◆ Action item
Across the entries below, work out how many lines contain "unfold". Please give the number only.

*** Opening Material for this task ***

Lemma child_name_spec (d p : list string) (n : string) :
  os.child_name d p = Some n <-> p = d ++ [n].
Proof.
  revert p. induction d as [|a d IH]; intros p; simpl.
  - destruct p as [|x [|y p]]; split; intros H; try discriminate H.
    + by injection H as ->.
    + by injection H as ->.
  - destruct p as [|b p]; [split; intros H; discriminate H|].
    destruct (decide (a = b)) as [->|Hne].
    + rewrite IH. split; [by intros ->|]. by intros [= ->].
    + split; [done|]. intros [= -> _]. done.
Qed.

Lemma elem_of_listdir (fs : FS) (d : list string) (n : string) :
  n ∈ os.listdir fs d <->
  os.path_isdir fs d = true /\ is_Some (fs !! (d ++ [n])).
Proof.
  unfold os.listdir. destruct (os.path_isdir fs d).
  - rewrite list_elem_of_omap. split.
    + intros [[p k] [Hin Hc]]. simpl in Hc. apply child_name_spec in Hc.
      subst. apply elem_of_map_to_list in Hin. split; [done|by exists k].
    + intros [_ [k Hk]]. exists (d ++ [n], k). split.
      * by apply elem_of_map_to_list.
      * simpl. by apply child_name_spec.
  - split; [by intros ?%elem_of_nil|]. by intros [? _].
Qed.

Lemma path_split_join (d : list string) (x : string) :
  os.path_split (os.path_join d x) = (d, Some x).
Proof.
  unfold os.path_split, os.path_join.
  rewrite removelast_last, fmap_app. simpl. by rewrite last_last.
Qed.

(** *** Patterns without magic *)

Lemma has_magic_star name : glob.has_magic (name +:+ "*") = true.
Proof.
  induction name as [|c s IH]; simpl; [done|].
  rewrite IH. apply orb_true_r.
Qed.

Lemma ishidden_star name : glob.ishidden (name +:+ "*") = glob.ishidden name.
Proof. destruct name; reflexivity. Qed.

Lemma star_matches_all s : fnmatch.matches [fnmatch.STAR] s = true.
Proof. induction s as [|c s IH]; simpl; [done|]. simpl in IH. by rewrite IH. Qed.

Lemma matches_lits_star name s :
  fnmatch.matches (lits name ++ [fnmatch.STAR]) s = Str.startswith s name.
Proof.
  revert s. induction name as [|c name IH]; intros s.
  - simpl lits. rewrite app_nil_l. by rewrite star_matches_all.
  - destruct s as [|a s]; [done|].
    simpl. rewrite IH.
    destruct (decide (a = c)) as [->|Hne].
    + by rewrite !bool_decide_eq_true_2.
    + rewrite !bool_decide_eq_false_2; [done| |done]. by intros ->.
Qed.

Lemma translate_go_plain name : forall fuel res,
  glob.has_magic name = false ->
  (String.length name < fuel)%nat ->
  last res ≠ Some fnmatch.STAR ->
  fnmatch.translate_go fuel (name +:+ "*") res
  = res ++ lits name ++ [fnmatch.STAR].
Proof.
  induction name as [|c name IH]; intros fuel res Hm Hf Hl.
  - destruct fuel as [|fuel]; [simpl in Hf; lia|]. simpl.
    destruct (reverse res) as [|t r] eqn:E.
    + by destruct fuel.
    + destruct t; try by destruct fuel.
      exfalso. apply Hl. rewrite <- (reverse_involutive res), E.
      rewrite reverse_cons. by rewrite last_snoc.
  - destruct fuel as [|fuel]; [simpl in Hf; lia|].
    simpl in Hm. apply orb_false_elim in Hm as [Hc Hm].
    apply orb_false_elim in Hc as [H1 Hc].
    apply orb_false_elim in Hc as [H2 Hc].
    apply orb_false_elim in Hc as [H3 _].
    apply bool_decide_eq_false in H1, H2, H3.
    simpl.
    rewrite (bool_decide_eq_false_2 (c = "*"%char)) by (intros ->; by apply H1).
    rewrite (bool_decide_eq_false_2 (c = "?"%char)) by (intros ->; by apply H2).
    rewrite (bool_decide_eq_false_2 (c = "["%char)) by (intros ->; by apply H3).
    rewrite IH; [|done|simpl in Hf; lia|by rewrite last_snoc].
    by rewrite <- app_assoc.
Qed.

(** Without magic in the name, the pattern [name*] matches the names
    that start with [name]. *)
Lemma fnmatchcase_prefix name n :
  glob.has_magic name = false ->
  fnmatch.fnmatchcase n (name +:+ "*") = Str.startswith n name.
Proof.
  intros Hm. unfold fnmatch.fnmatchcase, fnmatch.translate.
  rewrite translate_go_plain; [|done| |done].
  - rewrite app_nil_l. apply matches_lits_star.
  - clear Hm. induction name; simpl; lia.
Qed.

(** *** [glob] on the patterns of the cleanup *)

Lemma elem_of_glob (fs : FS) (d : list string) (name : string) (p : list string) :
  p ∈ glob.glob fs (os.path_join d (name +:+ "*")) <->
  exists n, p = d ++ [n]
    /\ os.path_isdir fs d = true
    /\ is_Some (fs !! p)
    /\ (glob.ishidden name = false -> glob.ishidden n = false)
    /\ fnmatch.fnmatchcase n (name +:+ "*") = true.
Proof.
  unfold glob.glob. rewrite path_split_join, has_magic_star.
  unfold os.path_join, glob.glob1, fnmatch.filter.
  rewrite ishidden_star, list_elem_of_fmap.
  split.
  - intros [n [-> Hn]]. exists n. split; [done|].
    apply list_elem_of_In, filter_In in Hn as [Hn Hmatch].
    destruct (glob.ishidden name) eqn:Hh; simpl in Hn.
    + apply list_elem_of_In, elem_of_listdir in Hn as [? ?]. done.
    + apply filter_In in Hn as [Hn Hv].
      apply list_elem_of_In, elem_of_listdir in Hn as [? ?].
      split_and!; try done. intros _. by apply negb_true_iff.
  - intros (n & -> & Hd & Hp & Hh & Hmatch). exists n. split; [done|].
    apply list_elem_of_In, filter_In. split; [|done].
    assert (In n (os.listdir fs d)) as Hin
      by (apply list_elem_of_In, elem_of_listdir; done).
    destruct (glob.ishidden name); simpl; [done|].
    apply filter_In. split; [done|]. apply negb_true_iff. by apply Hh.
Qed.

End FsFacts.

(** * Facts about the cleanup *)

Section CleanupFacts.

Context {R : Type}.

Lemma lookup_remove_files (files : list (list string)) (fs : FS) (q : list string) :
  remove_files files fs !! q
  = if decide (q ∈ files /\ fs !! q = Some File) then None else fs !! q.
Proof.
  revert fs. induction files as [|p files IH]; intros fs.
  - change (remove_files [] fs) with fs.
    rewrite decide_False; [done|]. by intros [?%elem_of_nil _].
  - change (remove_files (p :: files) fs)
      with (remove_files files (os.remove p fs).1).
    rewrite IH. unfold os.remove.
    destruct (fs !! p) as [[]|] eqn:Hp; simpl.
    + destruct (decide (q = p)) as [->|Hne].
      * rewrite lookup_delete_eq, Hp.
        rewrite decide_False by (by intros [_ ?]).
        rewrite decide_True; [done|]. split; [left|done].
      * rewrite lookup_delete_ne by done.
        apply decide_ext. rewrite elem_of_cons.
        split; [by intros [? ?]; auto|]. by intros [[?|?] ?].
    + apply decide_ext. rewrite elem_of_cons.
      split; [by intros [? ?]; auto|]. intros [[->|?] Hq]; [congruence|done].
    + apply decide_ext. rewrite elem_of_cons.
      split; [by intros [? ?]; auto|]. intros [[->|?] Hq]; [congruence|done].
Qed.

*** Closing Material for this task ***

◆ Result of the exercise
6